[Requirement] For the entries below, print exactly the lines between the line holding "b = Ok true" and the line holding "- intros d Hok Hd. by", inclusive, and nothing else.
******************************
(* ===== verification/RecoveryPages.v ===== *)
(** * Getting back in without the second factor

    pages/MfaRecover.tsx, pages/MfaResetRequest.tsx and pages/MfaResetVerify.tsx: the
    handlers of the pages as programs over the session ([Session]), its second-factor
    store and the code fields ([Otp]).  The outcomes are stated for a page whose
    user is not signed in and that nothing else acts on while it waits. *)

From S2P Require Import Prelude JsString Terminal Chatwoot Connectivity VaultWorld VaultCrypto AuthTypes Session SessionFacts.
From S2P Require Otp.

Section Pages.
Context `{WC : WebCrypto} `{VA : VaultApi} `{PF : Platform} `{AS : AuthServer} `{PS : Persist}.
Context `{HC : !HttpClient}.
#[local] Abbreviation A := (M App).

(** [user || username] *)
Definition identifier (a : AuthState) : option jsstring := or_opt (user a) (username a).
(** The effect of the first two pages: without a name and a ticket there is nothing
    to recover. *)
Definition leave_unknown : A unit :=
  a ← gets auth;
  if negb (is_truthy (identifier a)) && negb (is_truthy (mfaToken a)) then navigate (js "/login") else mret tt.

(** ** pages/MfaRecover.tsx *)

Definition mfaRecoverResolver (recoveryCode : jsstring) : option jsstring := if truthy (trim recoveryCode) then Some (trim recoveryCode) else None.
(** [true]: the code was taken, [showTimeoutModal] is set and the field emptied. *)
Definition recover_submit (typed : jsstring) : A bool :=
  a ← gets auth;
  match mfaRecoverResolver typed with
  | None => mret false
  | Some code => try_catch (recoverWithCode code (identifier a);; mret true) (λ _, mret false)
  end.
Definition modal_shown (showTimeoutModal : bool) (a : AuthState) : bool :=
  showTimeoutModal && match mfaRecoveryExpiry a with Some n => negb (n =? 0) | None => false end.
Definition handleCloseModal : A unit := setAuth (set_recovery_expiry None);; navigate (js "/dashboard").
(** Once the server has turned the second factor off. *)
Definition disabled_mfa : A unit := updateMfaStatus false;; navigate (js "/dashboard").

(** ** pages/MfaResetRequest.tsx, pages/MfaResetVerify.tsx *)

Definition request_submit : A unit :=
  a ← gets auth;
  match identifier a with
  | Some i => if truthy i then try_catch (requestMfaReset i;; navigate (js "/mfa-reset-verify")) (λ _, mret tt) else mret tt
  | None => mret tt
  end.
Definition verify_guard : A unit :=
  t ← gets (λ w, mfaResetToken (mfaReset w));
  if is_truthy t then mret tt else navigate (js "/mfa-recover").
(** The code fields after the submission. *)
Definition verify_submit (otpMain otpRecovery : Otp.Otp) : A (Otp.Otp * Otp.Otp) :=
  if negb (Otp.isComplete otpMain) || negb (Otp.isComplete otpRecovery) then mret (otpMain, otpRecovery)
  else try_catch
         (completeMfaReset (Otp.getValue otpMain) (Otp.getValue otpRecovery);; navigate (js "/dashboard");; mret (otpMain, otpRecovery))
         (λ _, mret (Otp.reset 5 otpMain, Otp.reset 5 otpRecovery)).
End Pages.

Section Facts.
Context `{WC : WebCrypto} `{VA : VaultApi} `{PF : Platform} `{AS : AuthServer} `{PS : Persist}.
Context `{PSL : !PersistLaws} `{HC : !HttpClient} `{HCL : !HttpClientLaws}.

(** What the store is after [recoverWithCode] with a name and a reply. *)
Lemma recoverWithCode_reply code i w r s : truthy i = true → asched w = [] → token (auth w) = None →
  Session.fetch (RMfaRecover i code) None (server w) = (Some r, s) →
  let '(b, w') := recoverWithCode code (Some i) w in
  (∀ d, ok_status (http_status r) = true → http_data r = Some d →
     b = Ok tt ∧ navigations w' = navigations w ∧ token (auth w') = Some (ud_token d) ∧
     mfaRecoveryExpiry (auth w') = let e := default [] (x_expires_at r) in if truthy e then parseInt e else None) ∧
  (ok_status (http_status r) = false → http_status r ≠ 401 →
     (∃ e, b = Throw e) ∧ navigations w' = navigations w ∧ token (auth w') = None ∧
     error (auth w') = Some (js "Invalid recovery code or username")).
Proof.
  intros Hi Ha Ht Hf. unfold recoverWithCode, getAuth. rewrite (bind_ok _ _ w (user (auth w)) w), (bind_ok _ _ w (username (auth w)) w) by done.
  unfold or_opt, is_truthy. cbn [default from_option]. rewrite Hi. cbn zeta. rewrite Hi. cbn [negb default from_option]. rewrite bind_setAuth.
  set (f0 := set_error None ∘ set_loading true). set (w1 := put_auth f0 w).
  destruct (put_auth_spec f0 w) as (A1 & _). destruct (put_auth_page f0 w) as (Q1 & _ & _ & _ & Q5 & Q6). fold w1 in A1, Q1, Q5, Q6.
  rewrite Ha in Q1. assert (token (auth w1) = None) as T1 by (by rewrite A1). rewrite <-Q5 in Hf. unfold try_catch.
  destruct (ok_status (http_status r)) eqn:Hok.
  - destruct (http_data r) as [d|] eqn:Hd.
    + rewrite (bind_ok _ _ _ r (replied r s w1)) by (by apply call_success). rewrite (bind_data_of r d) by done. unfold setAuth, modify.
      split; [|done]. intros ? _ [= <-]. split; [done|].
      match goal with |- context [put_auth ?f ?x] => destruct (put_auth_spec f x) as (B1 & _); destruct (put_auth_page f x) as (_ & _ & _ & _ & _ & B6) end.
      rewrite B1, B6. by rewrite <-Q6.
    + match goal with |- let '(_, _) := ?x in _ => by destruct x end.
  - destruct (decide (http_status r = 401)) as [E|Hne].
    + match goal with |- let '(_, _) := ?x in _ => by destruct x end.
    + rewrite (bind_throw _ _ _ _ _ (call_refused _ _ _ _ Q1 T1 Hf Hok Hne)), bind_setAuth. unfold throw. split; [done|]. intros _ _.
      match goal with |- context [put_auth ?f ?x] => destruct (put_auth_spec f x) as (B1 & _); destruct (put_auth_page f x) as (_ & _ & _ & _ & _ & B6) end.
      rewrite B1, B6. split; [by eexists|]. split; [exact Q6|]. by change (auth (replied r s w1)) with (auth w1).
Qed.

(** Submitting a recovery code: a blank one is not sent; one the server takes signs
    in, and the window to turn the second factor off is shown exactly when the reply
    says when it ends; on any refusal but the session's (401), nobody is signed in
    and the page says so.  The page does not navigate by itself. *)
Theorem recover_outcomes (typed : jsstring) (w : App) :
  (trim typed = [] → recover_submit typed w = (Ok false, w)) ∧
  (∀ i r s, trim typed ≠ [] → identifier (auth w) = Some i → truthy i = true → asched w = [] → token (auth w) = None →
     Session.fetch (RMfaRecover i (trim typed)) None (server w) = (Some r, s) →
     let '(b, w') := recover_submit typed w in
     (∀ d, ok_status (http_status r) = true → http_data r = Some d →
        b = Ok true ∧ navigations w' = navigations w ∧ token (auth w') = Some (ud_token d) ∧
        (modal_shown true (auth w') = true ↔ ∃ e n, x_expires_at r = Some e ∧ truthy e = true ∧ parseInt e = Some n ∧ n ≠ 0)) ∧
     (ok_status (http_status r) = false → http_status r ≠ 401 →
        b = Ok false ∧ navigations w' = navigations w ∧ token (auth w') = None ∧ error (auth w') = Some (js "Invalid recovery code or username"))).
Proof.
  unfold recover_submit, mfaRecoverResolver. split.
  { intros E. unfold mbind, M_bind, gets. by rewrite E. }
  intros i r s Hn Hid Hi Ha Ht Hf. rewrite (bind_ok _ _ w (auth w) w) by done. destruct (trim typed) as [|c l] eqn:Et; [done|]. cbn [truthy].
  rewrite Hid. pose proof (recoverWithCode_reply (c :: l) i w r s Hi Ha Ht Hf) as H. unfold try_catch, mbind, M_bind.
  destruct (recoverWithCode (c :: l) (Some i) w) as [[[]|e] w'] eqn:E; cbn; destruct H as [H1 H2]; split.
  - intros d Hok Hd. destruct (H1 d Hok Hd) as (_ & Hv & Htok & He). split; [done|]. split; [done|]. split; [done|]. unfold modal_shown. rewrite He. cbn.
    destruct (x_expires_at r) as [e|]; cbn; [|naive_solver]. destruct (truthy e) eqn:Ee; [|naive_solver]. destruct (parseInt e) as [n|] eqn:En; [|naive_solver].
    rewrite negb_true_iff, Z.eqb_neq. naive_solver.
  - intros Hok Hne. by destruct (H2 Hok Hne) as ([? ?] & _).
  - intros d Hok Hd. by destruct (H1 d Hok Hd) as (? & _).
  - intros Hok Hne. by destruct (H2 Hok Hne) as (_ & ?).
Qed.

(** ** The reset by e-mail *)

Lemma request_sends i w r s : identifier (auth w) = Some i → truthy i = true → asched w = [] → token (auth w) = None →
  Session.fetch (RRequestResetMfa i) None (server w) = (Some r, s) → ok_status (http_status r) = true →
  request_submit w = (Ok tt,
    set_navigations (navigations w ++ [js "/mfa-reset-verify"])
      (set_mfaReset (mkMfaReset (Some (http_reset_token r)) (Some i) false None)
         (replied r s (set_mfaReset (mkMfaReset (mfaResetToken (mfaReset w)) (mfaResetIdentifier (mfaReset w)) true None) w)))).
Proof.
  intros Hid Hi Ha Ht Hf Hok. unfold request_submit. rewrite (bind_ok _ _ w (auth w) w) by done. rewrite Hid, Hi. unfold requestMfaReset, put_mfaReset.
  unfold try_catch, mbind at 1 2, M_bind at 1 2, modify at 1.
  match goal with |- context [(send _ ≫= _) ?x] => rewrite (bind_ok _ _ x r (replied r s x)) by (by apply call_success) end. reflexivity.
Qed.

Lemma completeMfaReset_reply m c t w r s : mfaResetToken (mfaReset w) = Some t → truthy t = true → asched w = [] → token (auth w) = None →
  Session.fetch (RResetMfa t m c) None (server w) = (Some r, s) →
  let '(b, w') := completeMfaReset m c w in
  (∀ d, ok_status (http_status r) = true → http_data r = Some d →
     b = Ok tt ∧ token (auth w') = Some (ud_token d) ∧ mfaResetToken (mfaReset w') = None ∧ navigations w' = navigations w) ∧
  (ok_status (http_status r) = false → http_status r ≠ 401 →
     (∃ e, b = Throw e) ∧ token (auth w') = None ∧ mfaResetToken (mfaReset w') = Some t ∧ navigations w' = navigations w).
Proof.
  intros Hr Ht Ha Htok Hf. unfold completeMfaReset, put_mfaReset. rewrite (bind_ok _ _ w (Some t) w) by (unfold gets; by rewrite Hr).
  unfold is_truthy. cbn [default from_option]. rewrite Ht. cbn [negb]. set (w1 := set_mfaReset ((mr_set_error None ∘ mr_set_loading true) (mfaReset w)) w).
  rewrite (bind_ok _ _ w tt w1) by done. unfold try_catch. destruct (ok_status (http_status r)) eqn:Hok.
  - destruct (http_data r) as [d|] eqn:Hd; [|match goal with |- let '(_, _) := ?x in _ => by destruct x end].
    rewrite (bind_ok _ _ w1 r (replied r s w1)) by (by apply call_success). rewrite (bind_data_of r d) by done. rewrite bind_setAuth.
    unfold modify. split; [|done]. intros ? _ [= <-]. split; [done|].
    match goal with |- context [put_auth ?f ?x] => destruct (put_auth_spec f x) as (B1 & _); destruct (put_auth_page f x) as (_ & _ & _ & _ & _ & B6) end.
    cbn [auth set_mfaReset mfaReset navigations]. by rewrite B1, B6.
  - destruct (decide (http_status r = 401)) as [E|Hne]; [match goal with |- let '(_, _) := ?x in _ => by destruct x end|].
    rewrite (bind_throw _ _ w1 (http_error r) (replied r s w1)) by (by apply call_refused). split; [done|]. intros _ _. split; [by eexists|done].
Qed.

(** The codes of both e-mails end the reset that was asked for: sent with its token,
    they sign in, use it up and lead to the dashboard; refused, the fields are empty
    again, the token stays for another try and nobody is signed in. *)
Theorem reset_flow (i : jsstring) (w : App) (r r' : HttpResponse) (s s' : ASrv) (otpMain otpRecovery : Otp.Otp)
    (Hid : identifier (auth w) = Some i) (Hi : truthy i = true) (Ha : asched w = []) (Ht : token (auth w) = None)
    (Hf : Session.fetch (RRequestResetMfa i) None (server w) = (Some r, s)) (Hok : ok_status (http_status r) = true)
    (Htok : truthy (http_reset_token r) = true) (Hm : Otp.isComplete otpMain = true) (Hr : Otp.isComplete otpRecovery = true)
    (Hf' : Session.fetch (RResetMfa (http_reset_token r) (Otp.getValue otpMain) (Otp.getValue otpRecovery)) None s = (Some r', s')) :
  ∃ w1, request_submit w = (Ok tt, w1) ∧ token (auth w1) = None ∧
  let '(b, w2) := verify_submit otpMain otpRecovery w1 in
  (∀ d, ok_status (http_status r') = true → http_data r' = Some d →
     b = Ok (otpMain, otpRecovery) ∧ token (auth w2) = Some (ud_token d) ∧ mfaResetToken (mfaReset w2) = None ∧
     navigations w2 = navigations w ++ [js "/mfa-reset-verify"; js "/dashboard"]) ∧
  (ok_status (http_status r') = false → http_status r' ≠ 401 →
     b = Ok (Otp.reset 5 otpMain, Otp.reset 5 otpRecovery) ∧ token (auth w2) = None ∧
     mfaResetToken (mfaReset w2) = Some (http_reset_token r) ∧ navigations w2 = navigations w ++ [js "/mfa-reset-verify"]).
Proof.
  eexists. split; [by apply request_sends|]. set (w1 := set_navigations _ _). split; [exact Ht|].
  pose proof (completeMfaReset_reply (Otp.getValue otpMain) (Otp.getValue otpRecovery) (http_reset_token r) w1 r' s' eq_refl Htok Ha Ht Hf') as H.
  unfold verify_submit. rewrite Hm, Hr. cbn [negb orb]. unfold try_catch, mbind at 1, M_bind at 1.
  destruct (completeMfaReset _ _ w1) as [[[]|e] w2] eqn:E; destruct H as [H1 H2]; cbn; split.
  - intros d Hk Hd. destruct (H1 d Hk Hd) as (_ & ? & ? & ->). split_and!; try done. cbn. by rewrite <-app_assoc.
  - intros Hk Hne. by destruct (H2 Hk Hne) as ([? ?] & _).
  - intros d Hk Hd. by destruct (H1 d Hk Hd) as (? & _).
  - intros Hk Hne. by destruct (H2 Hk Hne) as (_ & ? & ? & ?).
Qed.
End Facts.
******************************
[Output for this exercise]
        b = Ok true ∧ navigations w' = navigations w ∧ token (auth w') = Some (ud_token d) ∧
        (modal_shown true (auth w') = true ↔ ∃ e n, x_expires_at r = Some e ∧ truthy e = true ∧ parseInt e = Some n ∧ n ≠ 0)) ∧
     (ok_status (http_status r) = false → http_status r ≠ 401 →
        b = Ok false ∧ navigations w' = navigations w ∧ token (auth w') = None ∧ error (auth w') = Some (js "Invalid recovery code or username"))).
Proof.
  unfold recover_submit, mfaRecoverResolver. split.
  { intros E. unfold mbind, M_bind, gets. by rewrite E. }
  intros i r s Hn Hid Hi Ha Ht Hf. rewrite (bind_ok _ _ w (auth w) w) by done. destruct (trim typed) as [|c l] eqn:Et; [done|]. cbn [truthy].
  rewrite Hid. pose proof (recoverWithCode_reply (c :: l) i w r s Hi Ha Ht Hf) as H. unfold try_catch, mbind, M_bind.
  destruct (recoverWithCode (c :: l) (Some i) w) as [[[]|e] w'] eqn:E; cbn; destruct H as [H1 H2]; split.
  - intros d Hok Hd. destruct (H1 d Hok Hd) as (_ & Hv & Htok & He). split; [done|]. split; [done|]. split; [done|]. unfold modal_shown. rewrite He. cbn.
    destruct (x_expires_at r) as [e|]; cbn; [|naive_solver]. destruct (truthy e) eqn:Ee; [|naive_solver]. destruct (parseInt e) as [n|] eqn:En; [|naive_solver].
    rewrite negb_true_iff, Z.eqb_neq. naive_solver.
  - intros Hok Hne. by destruct (H2 Hok Hne) as ([? ?] & _).
  - intros d Hok Hd. by destruct (H1 d Hok Hd) as (? & _).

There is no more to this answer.